» Information provided:
(** [FLATTEN] takes a column of vectors apart: every object of every vector
    gets a row of its own, in order, with the other columns repeated beside it. *)
Lemma FlattenExecutor_process_ok matches whichAtt input output rows s :
  store_ok s → owner_ok s output → apart s input output → appended TObject (length matches) s output →
  col_value s input whichAtt (Vectors rows) → rectangular s input matches (length rows) →
  ∃ s' output', FlattenExecutor_process matches whichAtt (length matches) output input s = (Ret output', s') ∧
    processed s input output s' output' ∧ appended TObject (length matches) s' output' ∧ supported matches input output' ∧
    (∀ k i v, matches !! k = Some i → col_value s input i v → col_value s' output' k (vmap (repeated (length <$> rows)) v)) ∧
    col_value s' output' (length matches) (Objects (concat rows)).
Proof.
  intros Hs Ho Ha Happ Hrows Hrect. set (counts := length <$> rows). set (m := length matches) in *.
  assert (∀ k i v, matches !! k = Some i → col_value s input i v → getCount v = length counts) as Hcount.
  { intros k i v Hk (c & Hc & Hv). destruct (rectangular_lookup _ _ _ _ _ Hrect (lookup_lt_Some _ _ _ Hk)) as (j & w & Hj & (d & Hd & Hw) & Hn).
    unfold counts. rewrite length_fmap. by simplify_eq. }
  destruct (machine_replicate_ok input counts matches 0 output s Hs Ho Ha) as (s1 & out1 & Hrun1 & Hev1 & Hcols & Hrest & Hkeep).
  { apply Forall_lookup. intros k i Hk. destruct (rectangular_lookup _ _ _ _ _ Hrect (lookup_lt_Some _ _ _ Hk)) as (j & w & Hj & Hw & Hn).
    simplify_eq. exists w. eexists. split; [done|]. apply with_elements_repeated. by eapply Hcount. }
  assert (appended TObject m s1 out1) as Happ1.
  { eapply appended_kept; [done| |by apply Hrest; right|intros c Hc Hm; apply (Hkeep m c); [by right|done..]].
    apply (below_rest output); [apply Happ|]. intros j Hj. apply Hrest. by right. }
  destruct (append_column TObject (Objects []) m s1 out1 (λ _, Objects (concat rows)) (ev_store _ _ _ _ Hev1) (ev_owner _ _ _ _ Hev1) Happ1)
    as (s2 & out2 & p & s3 & Hrun2 & Hp & w & Hw & Hty & Hrun3 & Hv3 & Hev3 & Hev2 & Hsame & Hb2 & Hvals).
  { intros k Hk. destruct (rectangular_lookup _ _ _ _ _ Hrect Hk) as (i & w & Hi & Hw & _). destruct (Hcols k i w Hi Hw) as (? & ? & Hc & _). by eexists. }
  destruct (appended_result TObject _ p _ s3 out2 Hb2 Hp Hv3 eq_refl) as [Happ' Hcol].
  exists s3, out2. split; [|split; [|split_and!; [done| | |done]]].
  - assert (∃ l, w = Objects l) as [l ->] by (destruct Hty as [->|?]; [by eexists|destruct w; try done; by eexists]).
    unfold FlattenExecutor_process. run. rewrite (column_as_ok _ _ _ _ _ Hrows). cbn [object_vectors]. run. cbv zeta. fold counts. run. rewrite Hrun1. run. rewrite Hrun2. run.
    unfold getColumn at 1. rewrite Hp. run. erewrite column_as_ok by (by exists (Column p true)). run. cbn [contents]. by rewrite Hrun3.
  - apply evolves_processed; [done..|]. by eapply evolves_trans.
  - intros k c Hc. left. assert (k < S m) by (apply Hb2; by exists c). destruct (decide (k = m)) as [->|].
    { by simplify_eq. }
    destruct (rectangular_lookup _ _ _ _ k Hrect ltac:(lia)) as (i & u & Hi & Hu & _).
    destruct (Hcols k i u Hi Hu) as (q & v' & Hq & _). simpl in Hq. rewrite <- (Hsame k) in Hq by lia. by simplify_eq.
  - intros k i v Hk Hv. pose proof (lookup_lt_Some _ _ _ Hk). destruct (Hcols k i v Hk Hv) as (q & v' & Hq & Hv' & Hqv). simpl in Hq.
    rewrite with_elements_repeated in Hv' by by eapply Hcount. injection Hv' as <-.
    destruct (Hvals k _ ltac:(done) Hq ltac:(by eexists) ltac:(by left)) as [_ H3]. simpl in H3.
    exists (Column q true). rewrite Hsame by done. split; [done|]. simpl. by rewrite H3.
Qed.
End facts.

» Task statement: Reproduce the listing above exactly, but only from its first line through the line holding "Lemma FlattenExecutor_process_ok matches"; both of those lines are included.

» Exercise answer:
(** [FLATTEN] takes a column of vectors apart: every object of every vector
    gets a row of its own, in order, with the other columns repeated beside it. *)
Lemma FlattenExecutor_process_ok matches whichAtt input output rows s :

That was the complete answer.